## REQUIRED ACTION
Copy out, unchanged, every line from the start of the records to the line that contains "wp (WriterBuilder_build b)", and stop there.

## SOURCE MATERIAL
___

Lemma build_run b wd id rest len :
  calm wd -> creatable b wd id rest len ->
  let ino := w_next wd in let w := first_writer b id ino len in
  wp (WriterBuilder_build b) tt wd (fun r _ wd' => r = Ok w /\ calm wd' /\ writer_ok w wd' [] /\
      holds w wd' [] (first_leg b id ino) [] /\ next_index w wd' [] = wb_base_record_index b /\
      get 8 (data_of wd' ino) OFF_generation = wb_generation b)
    (whole_or_none b id len).
Proof.
  intros Hc0 Hcr0 ino w. unfold WriterBuilder_build.
  replace (negb (wb_file_roll_size b =? 0) && (wb_file_roll_size b <? saturating_mul (wb_region_size b) 2)) with false.
  2: { symmetry. apply andb_false_iff. unfold saturating_mul. destruct (ct_roll _ _ _ _ _ Hcr0) as [->|]; [by left|right].
       apply Z.ltb_ge. lia. }
  apply wp_bind. eapply wp_mono; [apply (sweep_run (wb_path b) tt wd (whole_or_none b id len)); [done|]| |done].
  { intros wd' Hs. left. eapply spared_unlisted; [exact Hs|apply Hcr0]. }
  intros r s wd0 (-> & -> & Hs & Hd). pose proof (spared_calm _ _ _ Hs Hc0) as Hc.
  destruct (creatable_swept _ _ _ _ _ _ Hs Hd Hcr0) as [Hcr Hatt].
  assert (Hino : w_next wd0 = ino) by apply (sp_next _ _ _ Hs). clear Hs Hd Hc0 Hcr0.
  pose proof Hcr as [[Hr0 Hr] Hfrs Hlen Hname Hbase Hgen _ Hhelp Hlist _ _ [Hid1 Hid2]].
  assert (Hrs : rs_ok (wb_region_size b)) by (by apply check_region_size_ok).
  destruct (preallocation_len_Ok (wb_region_size b) (wb_file_roll_size b) len) as [Hlen' _];
    [pose proof (proj1 Hrs); lia|destruct Hfrs as [->|]; [done|lia]|tauto|done|].
  assert (Hnone : w_dir wd0 !! wb_path b = None).
  { eapply listed_none; [exact Hlist|]. unfold sequence_of. by rewrite String.eqb_refl. }
  apply wp_bind. unfold open_or_create. apply wp_bind, wp_lift. rewrite Hr.
  eapply wp_reads_bind; [by apply reads_no_tail|].
  apply wp_bind. unfold open_file. eapply wp_reads_bind; [apply reads_channel_path; by rewrite Hnone|].
  change (channel_file_name (wb_path b) 0) with (wb_path b).
  eapply (wp_reads_bind _ _ _ _ None).
  { eapply reads_seq; [apply reads_attempt_err|apply reads_ret]. eapply reads_seq; [by apply reads_syscall|].
    eapply reads_seq; [apply reads_ask|]. rewrite Hnone. apply reads_lift. }
  cbn [negb]. eapply (open_fresh_run b _ tt wd0 id rest len); [done|done|done|done|].
  rewrite Hino. intros d w1 Hp1 Hl1 Hpr Hd1. cbn [ps_channel_region ps_file ps_file_len ps_current_region ps_region_index ps_next_hdr].
  pose proof (private_calm _ _ _ _ Hp1 Hc) as Hc1.
  assert (Hdir1 : w_dir w1 !! wb_path b = Some (DFile ino)) by (rewrite (pv_dir _ _ _ _ Hp1); by rewrite lookup_insert_eq).
  apply wp_bind, set_wake_run; [done|done|lia|]. intros flags. set (w2 := write_inode _ _ _ w1).
  assert (Hd2 : data_of w2 ino = put 1 (put 1 d OFF_publication_state PUBLISHED) OFF_wake_flags flags).
  { unfold w2. by rewrite data_of_write_eq, Hd1. }
  assert (Hl2 : len_of w2 ino = len) by (unfold w2; by rewrite len_of_write).
  assert (Hp2 : private (wb_path b) ino (drawn rest wd0) w2) by (by apply private_write).
  split; [by eapply (flagged_whole b wd0 rest id len d flags)|].
  assert (Hc2 : calm w2) by done. clearbody w2. pose proof (flagged_public b d w2 ino flags id Hrs Hbase Hid1 Hid2 Hpr Hd2) as Hb2.
  destruct (reads_prefix ino (wb_region_size b) (wb_region_size b) 0 (Identity_initial id) tt w2 Hrs (proj1 Hc2) ltac:(lia) (sb_resumable _ _ _ _ _ _ Hb2)) as [Hv _].
  eapply wp_reads_bind; [exact Hv|]. cbn [Z.gtb Z.compare]. apply wp_bind, wp_ret, wp_ret.
  rewrite Hhelp. apply wp_ret. cbn [Identity_initial instance]. split; [reflexivity|]. split; [exact Hc2|].
  by eapply (first_writer_stands b wd0 id rest len).
Qed.

End build.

___

## OUTPUT FOR THIS EXERCISE
Lemma build_run b wd id rest len :
  calm wd -> creatable b wd id rest len ->
  let ino := w_next wd in let w := first_writer b id ino len in
  wp (WriterBuilder_build b) tt wd (fun r _ wd' => r = Ok w /\ calm wd' /\ writer_ok w wd' [] /\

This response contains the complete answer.